[Stored data]
(** * aboi-backend: currency-rate resolution and price synthesis

    A shallow embedding of [src/services/currencyService.js] and
    [src/services/priceService.js] and of the handlers of the currency
    and admin routes that call them, and the properties of the rate
    resolver, the batch of rates, the price synthesizer, the daily update
    orchestrator, the manual editors, the lookups and these routes.

    Conventions of the embedding.
    - A JavaScript number is a [num]: NaN, the two infinities, or a finite
      value held as an exact rational.  Finite arithmetic is exact: the
      rounding, overflow and underflow of IEEE doubles and the sign of zero
      are not modelled.
    - [x.toFixed(d)] is always read back by [parseFloat] or [Number] in the
      sources; [JS.toFixed] is the number that string denotes.
    - Strings are Rocq strings; case mapping and trimming act on ASCII.
    - An [async] function is a computation over the world (tables, trace of
      operations, position in the [Math.random] stream) that either returns
      or throws; the effects made before a throw stay.  The callbacks that
      [Promise.all] runs together are interleaved at their awaits, in an
      order that the environment chooses. *)

From Stdlib Require Import ZArith QArith Qround Qabs String Ascii List Lia Lqa Bool.
From stdpp Require Import base option gmap strings list sorting.

Local Open Scope Z_scope.

(* ================================================================== *)
(** * JavaScript values                                                *)
(* ================================================================== *)

Module JS.

(** Numbers. *)
Inductive num : Type :=
| NaN
| PInf
| NInf
| Fin (q : Q).

(** Primitive values that reach the services: request fields, JSON from
    the rate provider, table cells. *)
Inductive value : Type :=
| VUndefined
| VNull
| VBool (b : bool)
| VNum (n : num)
| VStr (s : string).

Definition Qltb (a b : Q) : bool := negb (Qle_bool b a).
Definition Qzero (a : Q) : bool := Qeq_bool a 0.

Definition zero : num := Fin 0.
Definition one : num := Fin 1.

(** [Number.isFinite] on a number. *)
Definition isFinite (n : num) : bool :=
  match n with Fin _ => true | _ => false end.

(** ToBoolean on a number: [!n] is its negation. *)
Definition truthy (n : num) : bool :=
  match n with
  | NaN => false
  | Fin q => negb (Qzero q)
  | _ => true
  end.

Definition neg (a : num) : num :=
  match a with
  | NaN => NaN
  | PInf => NInf
  | NInf => PInf
  | Fin q => Fin (- q)
  end.

(** [a + b] *)
Definition add (a b : num) : num :=
  match a, b with
  | NaN, _ | _, NaN => NaN
  | PInf, NInf | NInf, PInf => NaN
  | PInf, _ | _, PInf => PInf
  | NInf, _ | _, NInf => NInf
  | Fin x, Fin y => Fin (x + y)
  end.

(** [a - b] *)
Definition sub (a b : num) : num := add a (neg b).

(** An infinity with the sign of [s * q]; NaN when [q] is zero. *)
Definition inf_times (pos : bool) (q : Q) : num :=
  if Qzero q then NaN
  else if Bool.eqb pos (Qltb 0 q) then PInf else NInf.

(** [a * b] *)
Definition mul (a b : num) : num :=
  match a, b with
  | NaN, _ | _, NaN => NaN
  | PInf, PInf | NInf, NInf => PInf
  | PInf, NInf | NInf, PInf => NInf
  | PInf, Fin q | Fin q, PInf => inf_times true q
  | NInf, Fin q | Fin q, NInf => inf_times false q
  | Fin x, Fin y => Fin (x * y)
  end.

(** [a / b]; a zero divisor is +0. *)
Definition div (a b : num) : num :=
  match a, b with
  | NaN, _ | _, NaN => NaN
  | (PInf | NInf), (PInf | NInf) => NaN
  | PInf, Fin q => if Qltb q 0 then NInf else PInf
  | NInf, Fin q => if Qltb q 0 then PInf else NInf
  | Fin _, (PInf | NInf) => Fin 0
  | Fin x, Fin y =>
      if Qzero y then
        (if Qzero x then NaN else if Qltb 0 x then PInf else NInf)
      else Fin (x / y)
  end.

(** [a < b] *)
Definition lt (a b : num) : bool :=
  match a, b with
  | NaN, _ | _, NaN => false
  | _, NInf => false
  | NInf, _ => true
  | PInf, _ => false
  | _, PInf => true
  | Fin x, Fin y => Qltb x y
  end.

(** [a <= b] *)
Definition le (a b : num) : bool :=
  match a, b with
  | NaN, _ | _, NaN => false
  | NInf, _ => true
  | _, PInf => true
  | _, NInf => false
  | PInf, _ => false
  | Fin x, Fin y => Qle_bool x y
  end.

(** [a > b] and [a >= b] *)
Definition gt (a b : num) : bool := lt b a.
Definition ge (a b : num) : bool := le b a.

(** [a === b] on numbers. *)
Definition strict_eq (a b : num) : bool :=
  match a, b with
  | PInf, PInf | NInf, NInf => true
  | Fin x, Fin y => Qeq_bool x y
  | _, _ => false
  end.

(** ** toFixed *)

Definition pow10 (d : nat) : Z := 10 ^ Z.of_nat d.

(** The integer nearest to [x], ties away from zero: Number.prototype.toFixed
    picks the larger [n] on the magnitude and restores the sign. *)
Definition round_half_away (x : Q) : Z :=
  if Qle_bool 0 x then Qfloor (x + (1 # 2))
  else - Qfloor (- x + (1 # 2)).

→ **YOUR OBJECTIVE**:
What is asked for is an exact copy of the lines above from the one containing "orchestrator, the manual" through the one containing "or throws; the", and only those.

→ **RESULT FOR THIS TASK**:
    orchestrator, the manual editors, the lookups and these routes.

    Conventions of the embedding.
    - A JavaScript number is a [num]: NaN, the two infinities, or a finite
      value held as an exact rational.  Finite arithmetic is exact: the
      rounding, overflow and underflow of IEEE doubles and the sign of zero
      are not modelled.
    - [x.toFixed(d)] is always read back by [parseFloat] or [Number] in the
      sources; [JS.toFixed] is the number that string denotes.
    - Strings are Rocq strings; case mapping and trimming act on ASCII.
    - An [async] function is a computation over the world (tables, trace of
      operations, position in the [Math.random] stream) that either returns
      or throws; the effects made before a throw stay.  The callbacks that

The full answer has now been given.